# What to produce
Every record below is to be reproduced exactly.

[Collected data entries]
Lemma keeps_flush_table cooldown now draws t :
  preserves keeps_inv (flush_table iter_parts has_reader cooldown now draws t : go (cstate W) unit).
Proof.
  intros st Hi. unfold flush_table, gets. rewrite go_bind_run.
  destruct (cs_db st !! t) as [mt|] eqn:Hmt; [|exact Hi].
  destruct (match cooldown with Some c => _ | None => false end); [exact Hi|].
  destruct (mt_TableData mt) as [td|] eqn:Htd; [|exact Hi].
  set (td1 := default td _). rewrite go_bind_run.
  assert (Hp1 : td_PartitionsToLastMessage td1 = td_PartitionsToLastMessage td) by reflexivity.
  set (st1 := snd (put_table t td1 st)).
  assert (Hst1 : st1 = set_db (<[t := SetTableData mt (Some td1)]> (cs_db st)) (set_world (cs_world st) st)).
  { subst st1. unfold put_table, modify. simpl. rewrite Hmt. by destruct st. }
  assert (Hi1 : consumer_inv st1) by (rewrite Hst1; by eapply set_buffer_inv).
  change (put_table t td1 st) with (Ok tt, st1 : cstate W). cbv iota beta.
  assert (Hmt1 : cs_db st1 !! t = Some (SetTableData mt (Some td1))) by (rewrite Hst1; apply lookup_insert_eq).
  clearbody st1.
  rewrite go_bind_run. unfold attempt at 1, write_table.
  set (res := if bool_decide (td_mode td1 = History) then _ else _).
  assert (Hrows : same_rows td1 (snd (fst res))).
  { subst res. case_bool_decide; [apply Append_same_rows | apply Merge_same_rows]. }
  destruct res as [[r td2] w]. simpl in Hrows.
  assert (Hp2 : td_PartitionsToLastMessage td2 = td_PartitionsToLastMessage td1)
    by by apply proj1, (f_equal td_PartitionsToLastMessage) in Hrows.
  set (stw := record_write td1 (is_ok r) w st1). set (st2 := snd (put_table t td2 stw)).
  assert (Hst2 : st2 = set_db (<[t := SetTableData (SetTableData mt (Some td1)) (Some td2)]> (cs_db st1)) stw).
  { subst st2. unfold put_table, modify. simpl. by rewrite Hmt1. }
  assert (Hi2 : consumer_inv st2).
  { rewrite Hst2. apply (set_buffer_inv stw t (SetTableData mt (Some td1)) td1 td2 w); [done..|].
    by apply record_write_inv. }
  assert (Hmt2 : cs_db st2 !! t = Some (SetTableData (SetTableData mt (Some td1)) (Some td2)))
    by (rewrite Hst2; apply lookup_insert_eq).
  clearbody st2. destruct r as [[]|e|p]; [|exact Hi2..].
  rewrite go_bind_run. unfold modify at 1. cbv iota beta. set (st3 := record_written t st2).
  assert (Hi3 : consumer_inv st3) by by apply record_written_inv.
  assert (Hc3 : committing t st3) by (split; [done | intros m Hm; simpl; apply elem_of_app; by right]).
  rewrite go_bind_run. unfold buffer_of, gets. cbv iota beta.
  change (cs_db st3) with (cs_db st2). rewrite Hmt2. simpl.
  rewrite go_bind_run. unfold attempt at 1.
  assert (Hparts : td_PartitionsToLastMessage td2 = foldl record_message ∅ (saved_of t st3)).
  { rewrite <- (ci_messages st3 Hi3 t). unfold buffered_messages. change (cs_db st3) with (cs_db st2).
    by rewrite Hmt2. }
  pose proof (commitOffset_step t (tc_Topic (td_TopicConfig td2)) _ st3 Hparts Hc3 Hc3) as (Hc4 & Hs4 & Hd4).
  destruct (commitOffset iter_parts has_reader _ _ st3) as [[[]|e|p] st4]; simpl in Hc4, Hs4, Hd4; [|apply Hc4..].
  unfold clear_table, ClearTableConfig. rewrite Hd4. change (cs_db st3) with (cs_db st2). rewrite Hmt2. simpl.
  replace (cs_db st2) with (cs_db st4) by done. destruct Hc4 as [Hi4 Hw4].
  eapply clear_inv; [|done..]. by rewrite Hd4.
Qed.

#[local] Hint Resolve keeps_flush_table : preserve.

Lemma keeps_Flush specific cooldown now draws :
  preserves keeps_inv (Flush iter_parts iter_tables has_reader specific cooldown now draws : go (cstate W) unit).
Proof. unfold Flush. preserve. Qed.

Lemma keeps_save_event cfg tc msg evt :
  preserves keeps_inv (save_event iter cfg tc msg evt : go (cstate W) _).
Proof.
  intros st Hi. unfold save_event.
  destruct (Save cfg (cs_db st) (Some tc) msg _ _ evt) as [[[db e'] fl]|e|w] eqn:HS; [|exact Hi..].
  destruct (Save_effect _ _ _ _ _ _ _ _ _ _ HS) as [Hne Hmt]. by apply record_saved_inv.
Qed.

# Your solution
Lemma keeps_flush_table cooldown now draws t :
  preserves keeps_inv (flush_table iter_parts has_reader cooldown now draws t : go (cstate W) unit).
Proof.
  intros st Hi. unfold flush_table, gets. rewrite go_bind_run.
  destruct (cs_db st !! t) as [mt|] eqn:Hmt; [|exact Hi].
  destruct (match cooldown with Some c => _ | None => false end); [exact Hi|].
  destruct (mt_TableData mt) as [td|] eqn:Htd; [|exact Hi].
  set (td1 := default td _). rewrite go_bind_run.
  assert (Hp1 : td_PartitionsToLastMessage td1 = td_PartitionsToLastMessage td) by reflexivity.
  set (st1 := snd (put_table t td1 st)).
  assert (Hst1 : st1 = set_db (<[t := SetTableData mt (Some td1)]> (cs_db st)) (set_world (cs_world st) st)).
  { subst st1. unfold put_table, modify. simpl. rewrite Hmt. by destruct st. }
  assert (Hi1 : consumer_inv st1) by (rewrite Hst1; by eapply set_buffer_inv).
  change (put_table t td1 st) with (Ok tt, st1 : cstate W). cbv iota beta.
  assert (Hmt1 : cs_db st1 !! t = Some (SetTableData mt (Some td1))) by (rewrite Hst1; apply lookup_insert_eq).
  clearbody st1.
  rewrite go_bind_run. unfold attempt at 1, write_table.
  set (res := if bool_decide (td_mode td1 = History) then _ else _).
  assert (Hrows : same_rows td1 (snd (fst res))).
  { subst res. case_bool_decide; [apply Append_same_rows | apply Merge_same_rows]. }
  destruct res as [[r td2] w]. simpl in Hrows.
  assert (Hp2 : td_PartitionsToLastMessage td2 = td_PartitionsToLastMessage td1)
    by by apply proj1, (f_equal td_PartitionsToLastMessage) in Hrows.
  set (stw := record_write td1 (is_ok r) w st1). set (st2 := snd (put_table t td2 stw)).
  assert (Hst2 : st2 = set_db (<[t := SetTableData (SetTableData mt (Some td1)) (Some td2)]> (cs_db st1)) stw).
  { subst st2. unfold put_table, modify. simpl. by rewrite Hmt1. }
  assert (Hi2 : consumer_inv st2).
  { rewrite Hst2. apply (set_buffer_inv stw t (SetTableData mt (Some td1)) td1 td2 w); [done..|].
    by apply record_write_inv. }
  assert (Hmt2 : cs_db st2 !! t = Some (SetTableData (SetTableData mt (Some td1)) (Some td2)))
    by (rewrite Hst2; apply lookup_insert_eq).
  clearbody st2. destruct r as [[]|e|p]; [|exact Hi2..].
  rewrite go_bind_run. unfold modify at 1. cbv iota beta. set (st3 := record_written t st2).
  assert (Hi3 : consumer_inv st3) by by apply record_written_inv.
  assert (Hc3 : committing t st3) by (split; [done | intros m Hm; simpl; apply elem_of_app; by right]).
  rewrite go_bind_run. unfold buffer_of, gets. cbv iota beta.
  change (cs_db st3) with (cs_db st2). rewrite Hmt2. simpl.
  rewrite go_bind_run. unfold attempt at 1.
  assert (Hparts : td_PartitionsToLastMessage td2 = foldl record_message ∅ (saved_of t st3)).
  { rewrite <- (ci_messages st3 Hi3 t). unfold buffered_messages. change (cs_db st3) with (cs_db st2).
    by rewrite Hmt2. }
  pose proof (commitOffset_step t (tc_Topic (td_TopicConfig td2)) _ st3 Hparts Hc3 Hc3) as (Hc4 & Hs4 & Hd4).
  destruct (commitOffset iter_parts has_reader _ _ st3) as [[[]|e|p] st4]; simpl in Hc4, Hs4, Hd4; [|apply Hc4..].
  unfold clear_table, ClearTableConfig. rewrite Hd4. change (cs_db st3) with (cs_db st2). rewrite Hmt2. simpl.
  replace (cs_db st2) with (cs_db st4) by done. destruct Hc4 as [Hi4 Hw4].
  eapply clear_inv; [|done..]. by rewrite Hd4.
Qed.

#[local] Hint Resolve keeps_flush_table : preserve.

Lemma keeps_Flush specific cooldown now draws :
  preserves keeps_inv (Flush iter_parts iter_tables has_reader specific cooldown now draws : go (cstate W) unit).
Proof. unfold Flush. preserve. Qed.

Lemma keeps_save_event cfg tc msg evt :
  preserves keeps_inv (save_event iter cfg tc msg evt : go (cstate W) _).
Proof.
  intros st Hi. unfold save_event.
  destruct (Save cfg (cs_db st) (Some tc) msg _ _ evt) as [[[db e'] fl]|e|w] eqn:HS; [|exact Hi..].
  destruct (Save_effect _ _ _ _ _ _ _ _ _ _ HS) as [Hne Hmt]. by apply record_saved_inv.
Qed.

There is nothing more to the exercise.